RECORD EXTRACTS below:

Example Math_max_orders_the_zeros :
  Js.Math_max neg_zero 0 = 0 /\ Js.Math_max 0 neg_zero = 0 /\
  Js.Math_min neg_zero 0 = neg_zero /\ Js.Math_min 0 neg_zero = neg_zero /\
  is_nan (Js.Math_max nan 1) = true.
Proof. repeat split; reflexivity. Qed.

Example parseInt16_reads_a_prefix :
  Js.parseInt16 "ff" = 255 /\ Js.parseInt16 "1g" = 1 /\
  Js.parseInt16 " -0x1F" = (-31) /\ is_nan (Js.parseInt16 "g1") = true.
Proof. repeat split; reflexivity. Qed.

Example slices_of_a_hex_colour :
  Js.slice "#6366f1" 1 3 = "63" /\ Js.slice "#6366f1" 3 5 = "66" /\
  Js.slice "#6366f1" 5 7 = "f1" /\ Js.slice "#63" 3 5 = EmptyString.
Proof. repeat split; reflexivity. Qed.

Example achromatic_seed_hue :
  Culori.h (Fake.oklch (128, 128, 128)%Z) = None /\
  Culori.h (spec_secondary_seed (Fake.oklch (128, 128, 128)%Z) 40) = Some 40.
Proof. split; reflexivity. Qed.

Example contrast_below_threshold :
  contrastRatio Fake.pow (Js.Str "#3973dd") (Js.Str "#ffffff")
  = Js.Ok 4.4964447302426658.
Proof. vm_compute. reflexivity. Qed.

Example contrast_black_on_white :
  contrastRatio Fake.pow (Js.Str "#000000") (Js.Str "#ffffff") = Js.Ok 21.
Proof. vm_compute. reflexivity. Qed.

Example light_audit :
  checkWCAG Fake.pow Fake.light_tokens =
  Js.Ok [ ("text/bg", Entry 4.5 false);
          ("text/surface", Entry 4.1 false);
          ("text-muted/bg", Entry 4.76 true);
          ("text-muted/surface", Entry 4.34 false);
          ("primary/bg", Entry 4.76 true);
          ("primary/surface", Entry 4.34 false) ].
Proof. vm_compute. reflexivity. Qed.

(** *** The theorems at concrete inputs *)

(** C1 at [#6366f1], whose stand-in hue is 170. *)
Lemma generateSecondaryScale_seed_witness :
  Fake.parse "#6366f1" = Some (99, 102, 241)%Z /\
  hue_is_number (Culori.h (Fake.oklch (99, 102, 241)%Z)) /\
  generateSecondaryScale Fake.parse Fake.oklch Fake.formatHex
    Fake.ditto_generate "#6366f1" "single" = Js.Ok None /\
  generateSecondaryScale Fake.parse Fake.oklch Fake.formatHex
    Fake.ditto_generate "#6366f1" "analogous" =
    synthesize Fake.formatHex Fake.ditto_generate
      (spec_secondary_seed (Fake.oklch (99, 102, 241)%Z) 40) /\
  generateSecondaryScale Fake.parse Fake.oklch Fake.formatHex
    Fake.ditto_generate "#6366f1" "complementary" =
    synthesize Fake.formatHex Fake.ditto_generate
      (spec_secondary_seed (Fake.oklch (99, 102, 241)%Z) 180).
Proof.
  split; [reflexivity|]. split; [reflexivity|].
  apply (generateSecondaryScale_seed Fake.parse Fake.oklch Fake.formatHex
           Fake.ditto_generate "#6366f1" (99, 102, 241)%Z); reflexivity.
Defined.

(** C2 at a blue on white. *)
Lemma contrastRatio_wcag_witness :
  Culori.channels "#3973dd" = Some (57, 115, 221)%Z /\
  Culori.channels "#ffffff" = Some (255, 255, 255)%Z /\
  contrastRatio Fake.pow (Js.Str "#3973dd") (Js.Str "#ffffff") =
    Js.Ok (spec_contrast (spec_luminance Fake.pow (57, 115, 221)%Z)
             (spec_luminance Fake.pow (255, 255, 255)%Z)) /\
  unit_channels (57, 115, 221)%Z = true /\
  unit_channels (255, 255, 255)%Z = true.
Proof.
  split; [reflexivity|]. split; [reflexivity|].
  apply (contrastRatio_wcag Fake.pow "#3973dd" "#ffffff"); reflexivity.
Defined.

(** C3, refuted as stated: the neutral scale lacks the shade 50 that the
    light table's [bg] reads, yet the resolution completes and binds [bg]
    to [undefined]. *)
Lemma resolveTokens_missing_shade_counterexample :
  Js.lookup LIGHT_ROLES "bg" = Some (Role "neutral" "50") /\
  Js.lookup Fake.sparse_scale "50" = None /\
  exists tk,
    resolveTokens (Some Fake.full_scale) (Some Fake.sparse_scale) None false
      = Js.Ok tk /\
    Js.lookup tk "bg" = Some Js.Undefined.
Proof.
  split; [reflexivity|]. split; [reflexivity|].
  eexists. split; reflexivity.
Qed.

End of RECORD EXTRACTS.

• _WORK REQUEST_
Find the lines in the records that contain the word "Culori", then copy every one of them.

• _RESPONSE TO THIS EXERCISE_
  Culori.h (Fake.oklch (128, 128, 128)%Z) = None /\
  Culori.h (spec_secondary_seed (Fake.oklch (128, 128, 128)%Z) 40) = Some 40.
  hue_is_number (Culori.h (Fake.oklch (99, 102, 241)%Z)) /\
  Culori.channels "#3973dd" = Some (57, 115, 221)%Z /\
  Culori.channels "#ffffff" = Some (255, 255, 255)%Z /\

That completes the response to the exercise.